Directed by Giorgos Lanthimos
Cornerhouse, 24 April 2010
It is all very strange and unsettling, this film about an insular Greek family and their routines and celebrations.
Most perceptive viewers are likely to read the relationship between the parents and children as a metaphor for the relationship that holds between the nation-state and its citizens.
Here, the children are kept within the confines of the family home; they play blind man’s buff, stumbling blindfolded and zombie-like into the arms of their waiting mother; later, they are told that a zombie is a small yellow flower, a fact that makes them feel happy and secure. Misinformation and lies and contrived situations are all part of the mechanism by which the children are controlled and kept in a state of dependence.
But then the stakes are ratcheted up and the giving and receiving of sexual favours, and some rather unpleasant violence, becomes part of the mix too.

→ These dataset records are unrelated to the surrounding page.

Lemma process_run clicks :
  process env clicks =
    (match exit_status (scheduled env clicks) with
     | Some code => Exited code
     | None => Blocked
     end, started_Globals env, (start_events env ++ scheduled env clicks)%list).
Proof.
  unfold process, run. rewrite main_run, serve_run.
  assert (Hs : trace_of
                 match ListenAndServe_err env ":8000" with
                 | Some e => (Exited 1, started_Globals env, [Listen ":8000"; Log e; Exit 1])
                 | None => (Return tt, started_Globals env, [Listen ":8000"])
                 end = server_events env).
  { unfold server_events. destruct (ListenAndServe_err env ":8000"); reflexivity. }
  cbv zeta. rewrite Hs. reflexivity.
Qed.

End Process.

Ltac handler_cases env :=
  unfold handler_events, trace_of, select_case, openBrowser,
    exec_Start, exec_Run, qrcode_WriteFile;
  destruct (String.eqb (GOOS env) "linux");
  destruct (String.eqb (GOOS env) "windows");
  destruct (String.eqb (GOOS env) "darwin");
  cbv [bind emit ret get_lanURL log_Println];
  repeat match goal with
         | |- context [Start_err env ?c] => destruct (Start_err env c)
         end.

Lemma handler_events_Recv env g a :
  exists t, handler_events env g a = Recv a :: t /\ List.filter is_Recv t = [].
Proof. destruct a; handler_cases env; eexists; split; reflexivity. Qed.

Lemma handler_events_no_Assign env g a : List.filter is_Assign (handler_events env g a) = [].
Proof. destruct a; handler_cases env; reflexivity. Qed.

Lemma handler_events_no_Exit env g a : List.filter is_Exit (handler_events env g a) = [].
Proof. destruct a; handler_cases env; reflexivity. Qed.

Lemma handler_events_logs env g a :
  List.filter is_Log (handler_events env g a) = omap (failure_logged env) (handler_events env g a).
Proof.
  destruct a; unfold handler_events, trace_of, select_case, openBrowser,
    exec_Start, exec_Run, qrcode_WriteFile;
  destruct (String.eqb (GOOS env) "linux");
  destruct (String.eqb (GOOS env) "windows");
  destruct (String.eqb (GOOS env) "darwin");
  cbv [bind emit ret get_lanURL log_Println];
  repeat match goal with
         | |- context [Start_err env ?c] => destruct (Start_err env c) eqn:?
         end;
  cbn; repeat match goal with H : Start_err _ _ = _ |- _ => rewrite H end; reflexivity.
Qed.

Lemma menu_events_no_Exit env g clicks :
  List.filter is_Exit (menu_events env g clicks) = [].
Proof.
  unfold menu_events. induction (handled clicks) as [|a l IH]; [reflexivity|].
  cbn [map concat]. rewrite List.filter_app, IH, handler_events_no_Exit. reflexivity.
Qed.


Lemma handler_events_no_Listen env g a :
  List.filter is_Listen (handler_events env g a) = [].
Proof. destruct a; handler_cases env; reflexivity. Qed.

Lemma menu_events_no_Listen env g clicks :
  List.filter is_Listen (menu_events env g clicks) = [].
Proof.
  unfold menu_events. induction (handled clicks) as [|a l IH]; [reflexivity|].
  cbn [map concat]. rewrite List.filter_app, IH, handler_events_no_Listen. reflexivity.
Qed.

(** *** The events after the launch of the server goroutine *)

Lemma main_events_no_Listen env clicks :
  List.filter is_Listen (main_events env clicks) = [].
Proof.
  unfold main_events, ready_events. cbn [app List.filter is_Listen].
  rewrite List.filter_app, menu_events_no_Listen.
  destruct (has_Quit clicks); reflexivity.
Qed.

Don’t go to see Dogtooth if you are easily shocked or offended or unnerved; the director creates and sustains a genuinely foreboding and ominous atmosphere from the start. Do go to see the film, though, if you are an admirer of Michael Haneke’s films and/or Ben Marcus’s fiction. You’ll find in Giorgos Lanthimos (and the writer Efthymis Filippou) a kindred spirit and intelligence.
As an Orwellian allegory on the political uses of fear (alluding to the war on terror, including even the events at Abu Ghraib), Dogtooth is an impressive work. Maybe even a masterpiece.